When the law faces a new technology, a basic question is who governs it and with what rules? Technological development disrupts regulatory schemes. Take, for example, the challenges the Federal Aviation Administration (FAA) now faces with drones. The FAA usually regulates aircraft safety. Drones force the FAA to consider—and in some cases reject as outside the agency’s mandate—issues of privacy, spectrum policy, data security, autonomous decision-making, and more. The pace and complexity of recent technological change has led some to call for the creation of new agencies, including a Federal Robotics Commission.

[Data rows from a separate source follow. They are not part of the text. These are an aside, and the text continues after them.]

(** * Prospex lead pipeline: scoring, de-duplication, location filter,
      website enrichment and the search handler.

    A shallow embedding of
      - [calculateLeadScore]            (lib/scoring),
      - the search handler [POST] of    app/api/scrape/route.ts, with
        [scrapeGoogleMaps]'s location filter, [enrichFromWebsite] and
        [enrichLeadsBatch],
      - the enrichment handler of       app/api/enrich/route.ts.

    Conventions.  A JavaScript string is a [string] whose characters are
    read as the code units U+0000..U+00FF; [toLowerCase] and [trim] are
    the restriction of the JavaScript functions to such strings.  A
    [string | null] field is an [option string]; a value is "truthy" when
    it is [Some s] with [s] non-empty.  A JavaScript number is a
    [number]: a rational (every finite double is one), NaN or an
    infinity; the sums of points are exact integers and live in [Z]. *)

From Stdlib Require Import ZArith QArith Bool List Ascii String Lia.
From stdpp Require Import base decidable list strings gmap.

Import ListNotations.
Local Open Scope Z_scope.

(* ===================================================================== *)
(** ** JavaScript values *)
(* ===================================================================== *)

Module JS.

(** [number]: the comparisons of the code are against integer literals,
    so only the order and the three special values matter. *)
Inductive number : Type :=
  | Num (q : Q)
  | NaN
  | PosInfinity
  | NegInfinity.

(** [x < c] for a literal [c]. *)
Definition lt (x : number) (c : Q) : bool :=
  match x with
  | Num q => negb (Qle_bool c q)
  | NegInfinity => true
  | NaN | PosInfinity => false
  end.

(** [x >= c] for a literal [c]. *)
Definition ge (x : number) (c : Q) : bool :=
  match x with
  | Num q => Qle_bool c q
  | PosInfinity => true
  | NaN | NegInfinity => false
  end.

(** ToBoolean on a number: 0 and NaN are falsy. *)
Definition truthy_num (x : number) : bool :=
  match x with
  | Num q => negb (Qeq_bool q 0)
  | NaN => false
  | PosInfinity | NegInfinity => true
  end.
Lemma rewrites_decreases m m' :
  rewrites m m' → count_matchable m = S (count_matchable m').
Proof. intros (p & f & i & Hp & Hrun). by eapply applyPattern_success_count. Qed.

Lemma greedy_converges n : ∀ m,
  remaining_work m ≤ n →
  applyPatternsAndFoldGreedily n m = None ∨
  ∃ m', applyPatternsAndFoldGreedily n m = Some (success, m') ∧
        rtc engine_step m m' ∧
        sweep (positions m') m' = Some (failure, m') ∧
        ∀ m'', ¬ engine_step m' m''.
Proof.
  induction n as [|n IH]; intros m Hwork.
  - simpl. destruct (sweep (positions m) m) as [[[] m1]|] eqn:Hsweep; [| |by left].
    + apply sweep_inv, engine_step_decreases in Hsweep. lia.
    + right. pose proof (sweep_inv _ _ _ _ Hsweep) as [-> _].
      exists m. split_and!; [done|done|done|by apply sweep_fixed_point].
  - simpl. destruct (sweep (positions m) m) as [[[] m1]|] eqn:Hsweep; [| |by left].
    + pose proof (sweep_inv _ _ _ _ Hsweep) as Hstep. simpl in Hstep.
      pose proof (engine_step_decreases _ _ Hstep) as Hdec.
      destruct (IH m1) as [Habort|(m' & Hrun & Hsteps & Hfix & Hnone)]; [lia|by left|].
      right. exists m'. split_and!; [done| |done|done].
      by eapply rtc_l.
    + right. pose proof (sweep_inv _ _ _ _ Hsweep) as [-> _].
      exists m. split_and!; [done|done|done|by apply sweep_fixed_point].
Qed.

(** A successful pattern only adds operations of the four lowered kinds,
    around the operations that were there. *)
Lemma pattern_shape (p : Pattern) op r r' :
  p ∈ patterns →
  p op r = Some (success, r') →
  ∃ pre post,
    preceding r' = pre ++ preceding r ++ post ∧
    Forall (λ o, is_lowered o = true) (pre ++ post ++ root r').
Proof.
  unfold patterns. rewrite !elem_of_cons, elem_of_nil.
  intros [->|[->|[->|[->|[->|[->|[]]]]]]] Hrun.
  - destruct op; try discriminate. simpl in Hrun. unfold LowerXfeed in Hrun.
    unfold mbind at 1, M_bind at 1 in Hrun. rewrite GetOrCreate_run in Hrun.
    munfold. injection Hrun as <-. exists [], []. simpl.
    rewrite app_nil_r. split; [done|]. by repeat constructor.
  - destruct op; try discriminate. simpl in Hrun. unfold LowerXfeed in Hrun.
    unfold mbind at 1, M_bind at 1 in Hrun. rewrite GetOrCreate_run in Hrun.
    munfold. injection Hrun as <-. exists [], []. simpl.
    rewrite app_nil_r. split; [done|]. by repeat constructor.
  - destruct op as [op| | | | | | | | |]; try discriminate. simpl in Hrun.
    destruct (CustomCallOpLowering_inv _ _ _ _ Hrun) as (operands & nr & r1 & Hops).
    rewrite (CustomCallOpLowering_run _ _ _ _ _ Hops) in Hrun.
    injection Hrun as <-. simpl.
    unfold call_operands_and_num_results in Hops.
    destruct (getTargetArgMapping op) as [mapping|].
    + apply map_target_operands_inv in Hops as [_ ->]. simpl.
      exists [AllocaOp (mkValue (next_value r) hole_type)], []. simpl.
      rewrite app_nil_r. split; [done|]. by repeat constructor.
    + injection Hops as _ _ <-. exists [], []. simpl.
      rewrite app_nil_r. split; [done|]. by repeat constructor.
  - destruct op as [| | | | |operands attrs| | | |]; try discriminate. simpl in Hrun.
    destruct (AllReduceLowering_success_inv _ _ _ _ Hrun)
      as (first & new & created & _ & _ & HF & _ & Hpre & Hroot).
    exists [], (mjoin created ++ [CallOp {| callee := kCallTarget_all_reduce;
                                            call_operands := new;
                                            call_results := [];
                                            call_attrs := attrs ∪ all_reduce_defaults |}]).
    split; [done|]. rewrite Hroot, app_nil_r. simpl.
    apply Forall_app. split; [|by repeat constructor].
    clear -HF. induction HF as [|? ? ? ? ? ? Hn _ IH]; [constructor|].
    simpl. apply Forall_app. split; [|done].
    destruct Hn; by repeat constructor.
  - destruct op; try discriminate. simpl in Hrun.
    unfold IdOpLowering_matchAndRewrite in Hrun.
    unfold mbind at 1, M_bind at 1 in Hrun. rewrite GetOrCreate_run in Hrun.
    munfold. injection Hrun as <-. exists [], []. simpl.
    rewrite app_nil_r. split; [done|]. by repeat constructor.
  - destruct op; try discriminate. simpl in Hrun.
    unfold IdOpLowering_matchAndRewrite in Hrun.
    unfold mbind at 1, M_bind at 1 in Hrun. rewrite GetOrCreate_run in Hrun.
    munfold. injection Hrun as <-. exists [], []. simpl.
    rewrite app_nil_r. split; [done|]. by repeat constructor.
Qed.

(** C8: no pattern of the pass puts an operation that a pattern takes on
    into the module - what it leaves in place of the matched operation and
    in front of it are calls, allocations and copies - so every replacement
    lowers the number of matchable operations by one, and the engine's
    erasure of an unused allocation leaves that number as it is.  Every
    change the engine makes, replacement or erasure, lowers the work that
    remains, so changes cannot go on for ever; and the pass, given room for
    as many changes as there is work, does not report a convergence
    failure: unless an assertion of the host stops it, it ends at a module
    that the engine changes no more. *)
Theorem lowering_reaches_fixed_point :
  (∀ (p : Pattern) op r r',
     p ∈ patterns → p op r = Some (success, r') →
     matchable op = true ∧
     count_ops matchable (preceding r') = count_ops matchable (preceding r) ∧
     count_ops matchable (root r') = 0) ∧
  (∀ m m', rewrites m m' → count_matchable m = S (count_matchable m')) ∧
  (∀ m m', erases m m' → count_matchable m' = count_matchable m) ∧
  (∀ m m', engine_step m m' → remaining_work m' < remaining_work m) ∧
  well_founded (λ m' m, rewrites m m') ∧
  well_founded (λ m' m, engine_step m m') ∧
  (∀ m max_rewrites,
     remaining_work m ≤ max_rewrites →
     runOnOperation max_rewrites m = None ∨
     ∃ m', runOnOperation max_rewrites m = Some (PassSucceeded, m') ∧
           rtc engine_step m m' ∧
           ∀ m'', ¬ engine_step m' m'').
Proof.
  split_and!.
  - apply pattern_success.
  - apply rewrites_decreases.
  - intros m m' Hstep. by apply erases_work.
  - apply engine_step_decreases.
  - apply (well_founded_lt_compat _ count_matchable).
    intros m' m Hstep. apply rewrites_decreases in Hstep. lia.
  - apply (well_founded_lt_compat _ remaining_work).
    intros m' m Hstep. by apply engine_step_decreases.
  - intros m n Hn. unfold runOnOperation.
    destruct (greedy_converges n m Hn) as [->|(m' & -> & Hsteps & _ & Hfix)]; [by left|].
    right. by exists m'.
Qed.

(** C8 on the function with two mapped custom calls: work for four changes,
    and the pass ends after its two replacements. *)
Lemma lowering_reaches_fixed_point_witness :
  remaining_work two_mapped_custom_calls ≤ 4 ∧
  ∃ m', runOnOperation 4 two_mapped_custom_calls = Some (PassSucceeded, m') ∧
        rtc engine_step two_mapped_custom_calls m' ∧
        ∀ m'', ¬ engine_step m' m''.
Proof.
  assert (remaining_work two_mapped_custom_calls ≤ 4) as Hwork by (vm_compute; lia).
  split; [exact Hwork|].
  destruct lowering_reaches_fixed_point as (_ & _ & _ & _ & _ & _ & Hpass).
  destruct (Hpass two_mapped_custom_calls 4 Hwork) as [Habort|Hdone]; [|exact Hdone].
  vm_compute in Habort. discriminate.
Defined.


(** * Further properties *)

(** ** Partition and replica id *)

(** An [IdOpLowering] replaces the id operation of its kind, where it
    stands, by one call to its call target without operands or attributes
    and with one [i32] result that takes the place of the operation's
    result; it asks the registry for a callee of type [() -> i32], creates
    no value, and does not fire on the id operation of the other kind. *)
Theorem id_op_lowering m f i fn kind call_target result :
  functions m !! f = Some fn →
  front fn !! i = Some (IdOp_operation kind result) →
  let call := {| callee := call_target;
                 call_operands := [];
                 call_results := [mkValue (value_id result) (ScalarTy (IntegerType 32))];
                 call_attrs := ∅ |} in
  applyPattern (IdOpLowering kind call_target) m f i =
    Some (success,
          {| functions :=
               <[f := {| sym_name := sym_name fn;
                         front := <[i := CallOp call]> (front fn) |}]> (functions m);
             declarations :=
               registry_after call_target [] [ScalarTy (IntegerType 32)] (declarations m);
             value_supply := value_supply m |}) ∧
  ∀ other, other ≠ kind →
    applyPattern (IdOpLowering other call_target) m f i = Some (failure, m).
Proof.
  intros Hf Hi call. split.
  - rewrite (applyPattern_at _ _ _ _ _ _ Hf Hi).
    assert (IdOpLowering kind call_target (IdOp_operation kind result)
            = IdOpLowering_matchAndRewrite result call_target) as -> by (by destruct kind).
    unfold IdOpLowering_matchAndRewrite. unfold mbind at 1, M_bind at 1.
    rewrite GetOrCreate_run. munfold. unfold commit. simpl.
    by rewrite (insert_take_drop (front fn)) by (by eapply lookup_lt_Some).
  - intros other Hother. eapply applyPattern_failure_at; [done|done|].
    by destruct kind, other.
Qed.
(** * ShopFlow: cart reducer, checkout validator and order writer

    A shallow embedding of three pieces of the storefront:

    - [Cart.reducer]         (src/context/CartContext.tsx),
    - [Validate.POST]        (POST /api/checkout/validate),
    - [Checkout.handleSubmit] (src/components/checkout/CheckoutClient.tsx),

    together with the properties of them that the specification states.

    JavaScript numbers are IEEE 754 doubles.  A finite double is
    modelled by its value, a rational ([number := Q]); [Math.round],
    [Math.min], [Number.isInteger] and the comparisons are exact on
    such values.  The results of [+], [*] and [/] and of reading a
    numeral are rounded as binary64 rounds them ([Binary64.round]: to
    the nearest double, ties to the even significand, gradual
    underflow), and where the code can observe a result beyond the
    range of the doubles (the validator's total, the totals that the
    cart derives, the numbers that the admin form parses) the result is
    a [jsnumber], which has NaN and the infinities.  Prices, stocks and
    the quantities of cart and request are finite numbers.  The sign of
    zero, which none of the functions below can observe, is left out.
    Strings are sequences of bytes, text outside ASCII being in UTF-8.
    Numeric equalities are stated with [==] ([Qeq]) unless both sides
    are built by the same function. *)

From Stdlib Require Import List String Ascii Bool ZArith QArith Qround Qabs.
From Stdlib Require Import Qreduction Qpower Lia Lqa Permutation.
Import ListNotations.

Local Open Scope string_scope.
Local Open Scope list_scope.
Local Open Scope Q_scope.

(** ** JavaScript numbers *)

Definition number : Type := Q.

(** [Math.min(a, b)] *)
Definition Math_min (a b : number) : number :=
  if Qle_bool a b then a else b.

(** [Math.round(x)]: the integer closest to [x], ties going towards
    plus infinity; on the exact value of [x] that is [floor (x + 1/2)]. *)
Definition Math_round (x : number) : number :=
  inject_Z (Qfloor (x + (1 # 2))).

(** [Number.isInteger(x)] *)
Definition Number_isInteger (x : number) : bool :=
  Qeq_bool (inject_Z (Qfloor x)) x.

(** [a ?? b] on an optional number *)
Definition nullish (a : option number) (b : number) : number :=
  match a with
  | Some v => v
  | None => b
  end.

(** Any number: NaN, an infinity, or a finite double. *)
Inductive jsnumber : Type :=
| NaN
| Infinity (negative : bool)
| Finite (q : number).

(** ** Arithmetic in binary64 *)
Module Binary64.

(** [floor (log2 |x|)], for [x] other than zero. *)
Definition exponent (x : Q) : Z :=
  let e := (Z.log2 (Z.abs (Qnum x)) - Z.log2 (Zpos (Qden x)))%Z in
  if Qle_bool (2 ^ e) (Qabs x) then e else (e - 1)%Z.

(** The integer nearest to [y], the even one of the two when [y] is
    half way between them. *)
Definition nearest_even (y : Q) : Z :=
  let f := Qfloor y in
  match Qcompare (y - inject_Z f) (1 # 2) with
  | Lt => f
  | Gt => (f + 1)%Z
  | Eq => if Z.even f then f else (f + 1)%Z
  end.

(** The unit in the last place of the doubles around [x]: 53 bits of
    significand, and [2 ^ -1074] in the subnormal range. *)
Definition ulp (x : Q) : Q := 2 ^ Z.max (exponent x - 52) (-1074).

(** The double nearest to [x], were the exponent range unbounded
    above; the result is a reduced fraction. *)
Definition round (x : Q) : Q :=
  Qred (inject_Z (nearest_even (x / ulp x)) * ulp x).

(** The number that an operation with the exact result [x] delivers:
    the nearest double, or the infinity of the sign of [x] when that
    double would reach [2 ^ 1024]. *)
Definition of_exact (x : Q) : jsnumber :=
  let r := round x in
  if Qle_bool (2 ^ 1024) (Qabs r)
  then Infinity (negb (Qle_bool 0 x))
  else Finite r.

(** [x + y] *)
Definition plus (x y : jsnumber) : jsnumber :=
  match x, y with
  | NaN, _ | _, NaN => NaN
  | Infinity s, Infinity s' => if Bool.eqb s s' then Infinity s else NaN
  | Infinity s, Finite _ | Finite _, Infinity s => Infinity s
  | Finite a, Finite b => of_exact (a + b)
  end.

(** [x * y] *)
Definition times (x y : jsnumber) : jsnumber :=
  match x, y with
  | NaN, _ | _, NaN => NaN
  | Infinity s, Infinity s' => Infinity (xorb s s')
  | Infinity s, Finite b | Finite b, Infinity s =>
      if Qeq_bool b 0 then NaN else Infinity (xorb s (negb (Qle_bool 0 b)))
  | Finite a, Finite b => of_exact (a * b)
  end.

(** [x / d] for a literal [d] that is a positive whole number. *)
Definition divide_by (x : jsnumber) (d : positive) : jsnumber :=
  match x with
  | Finite a => of_exact (a / inject_Z (Zpos d))
  | _ => x
  end.

(** A function of the finite numbers that gives back NaN and the
    infinities as they are, as [Math.round] does. *)
Definition lift (f : number -> number) (x : jsnumber) : jsnumber :=
  match x with
  | Finite a => Finite (f a)
  | _ => x
  end.

End Binary64.

(** ** JavaScript strings *)

(** The white space of one byte: TAB, LF, VT, FF, CR and the space. *)
Definition is_space (c : ascii) : bool :=
  let n := nat_of_ascii c in
  (Nat.eqb n 32 || (Nat.leb 9 n && Nat.leb n 13))%bool.

(** The white space of two bytes: U+00A0. *)
Definition is_space2 (a b : ascii) : bool :=
  (Nat.eqb (nat_of_ascii a) 194 && Nat.eqb (nat_of_ascii b) 160)%bool.

(** The white space of three bytes: U+1680, U+2000 to U+200A, U+2028,
    U+2029, U+202F, U+205F, U+3000 and U+FEFF. *)
Definition is_space3 (a b c : ascii) : bool :=
  let x := nat_of_ascii a in
  let y := nat_of_ascii b in
  let z := nat_of_ascii c in
  ((Nat.eqb x 225 && Nat.eqb y 154 && Nat.eqb z 128) ||
   (Nat.eqb x 226 && Nat.eqb y 128 &&
    ((Nat.leb 128 z && Nat.leb z 138) ||
     Nat.eqb z 168 || Nat.eqb z 169 || Nat.eqb z 175)) ||
   (Nat.eqb x 226 && Nat.eqb y 129 && Nat.eqb z 159) ||
   (Nat.eqb x 227 && Nat.eqb y 128 && Nat.eqb z 128) ||
   (Nat.eqb x 239 && Nat.eqb y 187 && Nat.eqb z 191))%bool.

But given the significant hurdles involved in agency creation, it is valuable in the short run to assess what tools we already have.
In Unfair and Deceptive Robots, Woodrow Hartzog takes up the question of who will govern consumer robots. Hartzog proposes that the Federal Trade Commission (FTC) is best equipped to govern most issues that consumer robots will soon raise. He reasons that the FTC is well prepared both as a matter of subject-matter expertise and as a matter of institutional practice.
This article was a hit at the 2015 We Robot conference. It blends practical guidance, expert knowledge of the FTC, and a range of thoughtful and often amusing examples. It also provides a window onto a number of framing questions recurring in the field: to what extent are robots new? How does that answer vary, depending on what aspect of robots you focus on? And how do you best choose or design institutions to adapt to fast-changing technology?